[Opening Dataset extract section]
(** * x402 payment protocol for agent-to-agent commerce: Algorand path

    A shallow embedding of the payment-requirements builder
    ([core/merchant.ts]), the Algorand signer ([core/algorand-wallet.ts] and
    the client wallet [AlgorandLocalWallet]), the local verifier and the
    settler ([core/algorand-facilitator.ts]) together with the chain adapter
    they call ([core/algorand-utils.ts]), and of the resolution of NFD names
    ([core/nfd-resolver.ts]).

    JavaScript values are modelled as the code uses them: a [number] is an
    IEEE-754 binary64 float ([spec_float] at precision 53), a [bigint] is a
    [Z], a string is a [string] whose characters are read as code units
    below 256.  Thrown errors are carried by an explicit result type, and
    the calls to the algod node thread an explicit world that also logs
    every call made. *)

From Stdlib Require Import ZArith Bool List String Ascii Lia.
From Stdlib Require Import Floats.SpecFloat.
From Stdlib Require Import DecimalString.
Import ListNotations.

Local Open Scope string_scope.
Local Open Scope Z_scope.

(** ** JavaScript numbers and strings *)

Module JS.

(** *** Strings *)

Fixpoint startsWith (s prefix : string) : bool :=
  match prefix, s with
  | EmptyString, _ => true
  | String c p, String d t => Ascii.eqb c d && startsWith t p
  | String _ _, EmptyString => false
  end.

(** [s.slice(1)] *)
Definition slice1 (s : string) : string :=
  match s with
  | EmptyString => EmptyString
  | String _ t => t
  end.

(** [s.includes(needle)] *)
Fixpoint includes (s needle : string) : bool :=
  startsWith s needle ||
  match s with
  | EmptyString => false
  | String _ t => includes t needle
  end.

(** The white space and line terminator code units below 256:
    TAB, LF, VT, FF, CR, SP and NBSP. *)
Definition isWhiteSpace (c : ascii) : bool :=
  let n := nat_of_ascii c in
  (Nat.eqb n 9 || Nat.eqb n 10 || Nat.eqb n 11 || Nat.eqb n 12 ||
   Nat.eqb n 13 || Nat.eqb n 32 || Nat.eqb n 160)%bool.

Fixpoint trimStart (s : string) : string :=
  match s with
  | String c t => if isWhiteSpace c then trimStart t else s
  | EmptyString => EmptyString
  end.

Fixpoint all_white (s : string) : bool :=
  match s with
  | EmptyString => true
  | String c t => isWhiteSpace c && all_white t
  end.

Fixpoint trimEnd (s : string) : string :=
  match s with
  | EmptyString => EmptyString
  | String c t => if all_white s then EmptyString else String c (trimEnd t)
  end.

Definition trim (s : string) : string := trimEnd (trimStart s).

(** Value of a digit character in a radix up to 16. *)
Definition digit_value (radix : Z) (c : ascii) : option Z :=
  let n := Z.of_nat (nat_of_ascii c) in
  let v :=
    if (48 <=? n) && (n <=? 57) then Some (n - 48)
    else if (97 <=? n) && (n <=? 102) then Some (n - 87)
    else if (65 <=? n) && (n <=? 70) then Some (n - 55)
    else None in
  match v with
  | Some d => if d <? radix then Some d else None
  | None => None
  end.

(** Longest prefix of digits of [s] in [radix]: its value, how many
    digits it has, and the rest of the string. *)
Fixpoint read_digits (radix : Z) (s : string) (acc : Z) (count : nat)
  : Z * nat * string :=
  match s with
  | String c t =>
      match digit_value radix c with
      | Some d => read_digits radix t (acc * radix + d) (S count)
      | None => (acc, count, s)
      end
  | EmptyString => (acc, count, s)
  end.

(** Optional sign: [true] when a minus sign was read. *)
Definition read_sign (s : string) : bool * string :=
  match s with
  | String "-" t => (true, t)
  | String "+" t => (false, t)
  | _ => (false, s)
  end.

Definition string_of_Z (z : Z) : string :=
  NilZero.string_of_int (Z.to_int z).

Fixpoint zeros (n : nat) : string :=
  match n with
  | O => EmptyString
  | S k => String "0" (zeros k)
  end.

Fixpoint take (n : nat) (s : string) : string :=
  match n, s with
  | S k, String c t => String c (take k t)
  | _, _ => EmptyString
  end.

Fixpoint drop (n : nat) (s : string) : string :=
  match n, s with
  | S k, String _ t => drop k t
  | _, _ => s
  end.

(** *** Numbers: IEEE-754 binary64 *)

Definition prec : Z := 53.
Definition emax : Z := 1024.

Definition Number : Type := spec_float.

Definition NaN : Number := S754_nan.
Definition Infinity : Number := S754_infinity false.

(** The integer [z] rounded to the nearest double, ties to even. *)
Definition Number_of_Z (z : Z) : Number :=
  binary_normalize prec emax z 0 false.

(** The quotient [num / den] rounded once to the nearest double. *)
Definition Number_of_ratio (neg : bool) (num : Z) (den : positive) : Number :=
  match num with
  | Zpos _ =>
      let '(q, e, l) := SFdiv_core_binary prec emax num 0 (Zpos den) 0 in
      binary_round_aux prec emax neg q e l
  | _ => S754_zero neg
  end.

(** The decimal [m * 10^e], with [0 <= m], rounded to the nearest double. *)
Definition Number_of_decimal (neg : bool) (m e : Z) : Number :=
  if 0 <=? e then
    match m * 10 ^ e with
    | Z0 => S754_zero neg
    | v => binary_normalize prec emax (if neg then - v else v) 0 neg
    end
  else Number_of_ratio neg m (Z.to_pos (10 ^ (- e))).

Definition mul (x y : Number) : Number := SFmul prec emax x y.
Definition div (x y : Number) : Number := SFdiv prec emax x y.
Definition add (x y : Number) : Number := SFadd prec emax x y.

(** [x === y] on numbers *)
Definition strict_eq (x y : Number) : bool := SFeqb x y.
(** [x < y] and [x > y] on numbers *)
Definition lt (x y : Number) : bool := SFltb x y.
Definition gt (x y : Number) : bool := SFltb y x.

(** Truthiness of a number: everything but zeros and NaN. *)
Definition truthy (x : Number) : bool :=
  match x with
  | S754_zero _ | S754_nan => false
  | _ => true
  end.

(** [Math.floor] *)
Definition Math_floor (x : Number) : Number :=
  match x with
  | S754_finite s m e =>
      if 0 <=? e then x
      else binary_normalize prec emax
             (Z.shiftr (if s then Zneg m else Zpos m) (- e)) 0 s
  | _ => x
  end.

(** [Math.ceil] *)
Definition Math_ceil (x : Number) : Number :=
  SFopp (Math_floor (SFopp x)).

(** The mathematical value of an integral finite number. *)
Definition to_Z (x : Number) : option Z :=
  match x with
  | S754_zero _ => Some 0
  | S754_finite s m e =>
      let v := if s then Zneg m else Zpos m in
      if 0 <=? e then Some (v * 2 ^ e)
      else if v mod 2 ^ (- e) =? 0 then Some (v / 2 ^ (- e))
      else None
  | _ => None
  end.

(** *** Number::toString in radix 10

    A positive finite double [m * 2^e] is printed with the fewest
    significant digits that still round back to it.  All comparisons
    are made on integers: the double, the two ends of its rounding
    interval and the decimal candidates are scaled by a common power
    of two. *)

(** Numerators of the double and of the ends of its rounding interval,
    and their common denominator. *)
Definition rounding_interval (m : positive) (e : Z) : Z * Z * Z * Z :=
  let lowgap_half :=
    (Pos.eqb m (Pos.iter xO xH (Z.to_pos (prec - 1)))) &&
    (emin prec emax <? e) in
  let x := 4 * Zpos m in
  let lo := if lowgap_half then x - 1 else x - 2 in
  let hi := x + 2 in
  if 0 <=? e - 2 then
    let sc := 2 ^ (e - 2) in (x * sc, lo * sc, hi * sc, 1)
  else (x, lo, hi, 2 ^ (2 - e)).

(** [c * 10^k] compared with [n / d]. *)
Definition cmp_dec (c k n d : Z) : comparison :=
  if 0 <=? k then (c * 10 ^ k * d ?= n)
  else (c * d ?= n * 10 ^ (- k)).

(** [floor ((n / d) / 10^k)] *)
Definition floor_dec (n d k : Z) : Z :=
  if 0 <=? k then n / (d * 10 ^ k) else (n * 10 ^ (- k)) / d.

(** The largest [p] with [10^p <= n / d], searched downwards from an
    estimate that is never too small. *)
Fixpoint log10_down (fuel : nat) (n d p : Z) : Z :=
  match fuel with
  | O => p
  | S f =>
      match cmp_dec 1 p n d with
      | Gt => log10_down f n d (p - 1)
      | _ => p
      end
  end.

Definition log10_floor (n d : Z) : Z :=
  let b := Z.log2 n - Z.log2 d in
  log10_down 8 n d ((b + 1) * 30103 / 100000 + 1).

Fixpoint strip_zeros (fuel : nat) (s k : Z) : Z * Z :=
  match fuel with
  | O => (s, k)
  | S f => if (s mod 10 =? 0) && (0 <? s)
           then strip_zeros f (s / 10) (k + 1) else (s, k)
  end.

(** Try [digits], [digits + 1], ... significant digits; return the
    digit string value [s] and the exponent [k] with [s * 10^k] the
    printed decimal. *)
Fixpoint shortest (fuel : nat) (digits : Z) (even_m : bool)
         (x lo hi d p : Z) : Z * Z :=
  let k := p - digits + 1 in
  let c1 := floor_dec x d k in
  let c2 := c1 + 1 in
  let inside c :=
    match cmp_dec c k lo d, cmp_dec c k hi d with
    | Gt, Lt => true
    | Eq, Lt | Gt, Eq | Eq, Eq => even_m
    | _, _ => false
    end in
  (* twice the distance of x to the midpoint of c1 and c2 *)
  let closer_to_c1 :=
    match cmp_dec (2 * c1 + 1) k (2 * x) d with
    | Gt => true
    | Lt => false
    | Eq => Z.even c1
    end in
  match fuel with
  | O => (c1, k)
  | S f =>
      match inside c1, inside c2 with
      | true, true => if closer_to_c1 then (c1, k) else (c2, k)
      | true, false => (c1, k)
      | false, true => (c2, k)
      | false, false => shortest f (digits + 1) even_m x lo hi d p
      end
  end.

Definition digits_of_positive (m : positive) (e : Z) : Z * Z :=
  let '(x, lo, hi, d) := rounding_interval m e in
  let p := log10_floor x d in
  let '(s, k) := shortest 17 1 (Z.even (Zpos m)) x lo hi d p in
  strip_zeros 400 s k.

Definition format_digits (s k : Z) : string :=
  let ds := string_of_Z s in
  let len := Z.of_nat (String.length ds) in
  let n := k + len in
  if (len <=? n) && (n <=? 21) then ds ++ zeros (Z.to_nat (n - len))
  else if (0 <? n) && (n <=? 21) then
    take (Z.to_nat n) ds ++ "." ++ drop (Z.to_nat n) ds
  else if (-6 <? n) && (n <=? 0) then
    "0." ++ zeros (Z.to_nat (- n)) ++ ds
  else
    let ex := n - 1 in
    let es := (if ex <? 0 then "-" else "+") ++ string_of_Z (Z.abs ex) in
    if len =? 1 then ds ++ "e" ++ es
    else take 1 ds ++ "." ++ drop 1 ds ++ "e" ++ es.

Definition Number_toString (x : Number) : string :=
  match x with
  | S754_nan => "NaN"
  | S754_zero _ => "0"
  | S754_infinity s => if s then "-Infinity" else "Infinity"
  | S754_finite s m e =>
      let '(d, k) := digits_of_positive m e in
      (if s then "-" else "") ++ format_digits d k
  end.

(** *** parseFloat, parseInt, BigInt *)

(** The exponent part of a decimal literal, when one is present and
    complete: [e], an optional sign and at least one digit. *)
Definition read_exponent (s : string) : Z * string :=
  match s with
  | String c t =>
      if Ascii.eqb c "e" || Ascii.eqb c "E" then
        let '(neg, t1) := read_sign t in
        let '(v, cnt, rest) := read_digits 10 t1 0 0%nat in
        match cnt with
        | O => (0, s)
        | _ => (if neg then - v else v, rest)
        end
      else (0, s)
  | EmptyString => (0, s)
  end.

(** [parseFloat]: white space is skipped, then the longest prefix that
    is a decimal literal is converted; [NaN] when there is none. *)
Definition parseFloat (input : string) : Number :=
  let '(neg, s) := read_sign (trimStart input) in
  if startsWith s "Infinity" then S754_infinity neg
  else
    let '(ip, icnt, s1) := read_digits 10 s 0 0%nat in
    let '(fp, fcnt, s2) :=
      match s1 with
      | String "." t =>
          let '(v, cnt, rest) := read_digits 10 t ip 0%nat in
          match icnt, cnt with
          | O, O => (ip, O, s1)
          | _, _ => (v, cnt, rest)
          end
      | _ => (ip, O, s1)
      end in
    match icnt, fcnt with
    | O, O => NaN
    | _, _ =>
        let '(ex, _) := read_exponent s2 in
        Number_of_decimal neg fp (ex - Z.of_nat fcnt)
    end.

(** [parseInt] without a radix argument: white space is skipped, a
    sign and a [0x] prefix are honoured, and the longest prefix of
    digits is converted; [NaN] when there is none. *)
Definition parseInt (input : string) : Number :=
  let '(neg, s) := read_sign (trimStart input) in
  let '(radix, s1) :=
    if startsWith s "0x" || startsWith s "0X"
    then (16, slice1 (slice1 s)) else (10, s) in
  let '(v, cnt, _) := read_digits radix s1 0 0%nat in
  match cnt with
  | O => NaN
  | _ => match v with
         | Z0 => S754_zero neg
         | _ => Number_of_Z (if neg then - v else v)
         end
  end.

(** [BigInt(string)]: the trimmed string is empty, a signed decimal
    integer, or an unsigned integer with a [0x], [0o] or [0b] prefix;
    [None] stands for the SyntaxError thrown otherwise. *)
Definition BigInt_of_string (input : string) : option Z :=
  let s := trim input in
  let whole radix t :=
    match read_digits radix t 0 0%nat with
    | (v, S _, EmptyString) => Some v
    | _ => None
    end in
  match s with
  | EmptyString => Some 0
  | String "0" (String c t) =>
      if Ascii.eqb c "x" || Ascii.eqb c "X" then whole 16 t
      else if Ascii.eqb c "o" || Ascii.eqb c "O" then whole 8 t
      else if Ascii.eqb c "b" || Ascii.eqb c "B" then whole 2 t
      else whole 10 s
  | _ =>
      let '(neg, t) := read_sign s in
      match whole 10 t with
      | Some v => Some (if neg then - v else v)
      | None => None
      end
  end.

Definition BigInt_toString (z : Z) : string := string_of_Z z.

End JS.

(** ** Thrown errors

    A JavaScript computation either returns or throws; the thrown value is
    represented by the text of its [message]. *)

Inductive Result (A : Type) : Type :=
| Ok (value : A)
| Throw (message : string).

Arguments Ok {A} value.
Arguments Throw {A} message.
[Closing Dataset extract section]
**What the task requires**
Extract all lines from the material above that include the word "skipped".

**Result of the exercise**
(** [parseFloat]: white space is skipped, then the longest prefix that
(** [parseInt] without a radix argument: white space is skipped, a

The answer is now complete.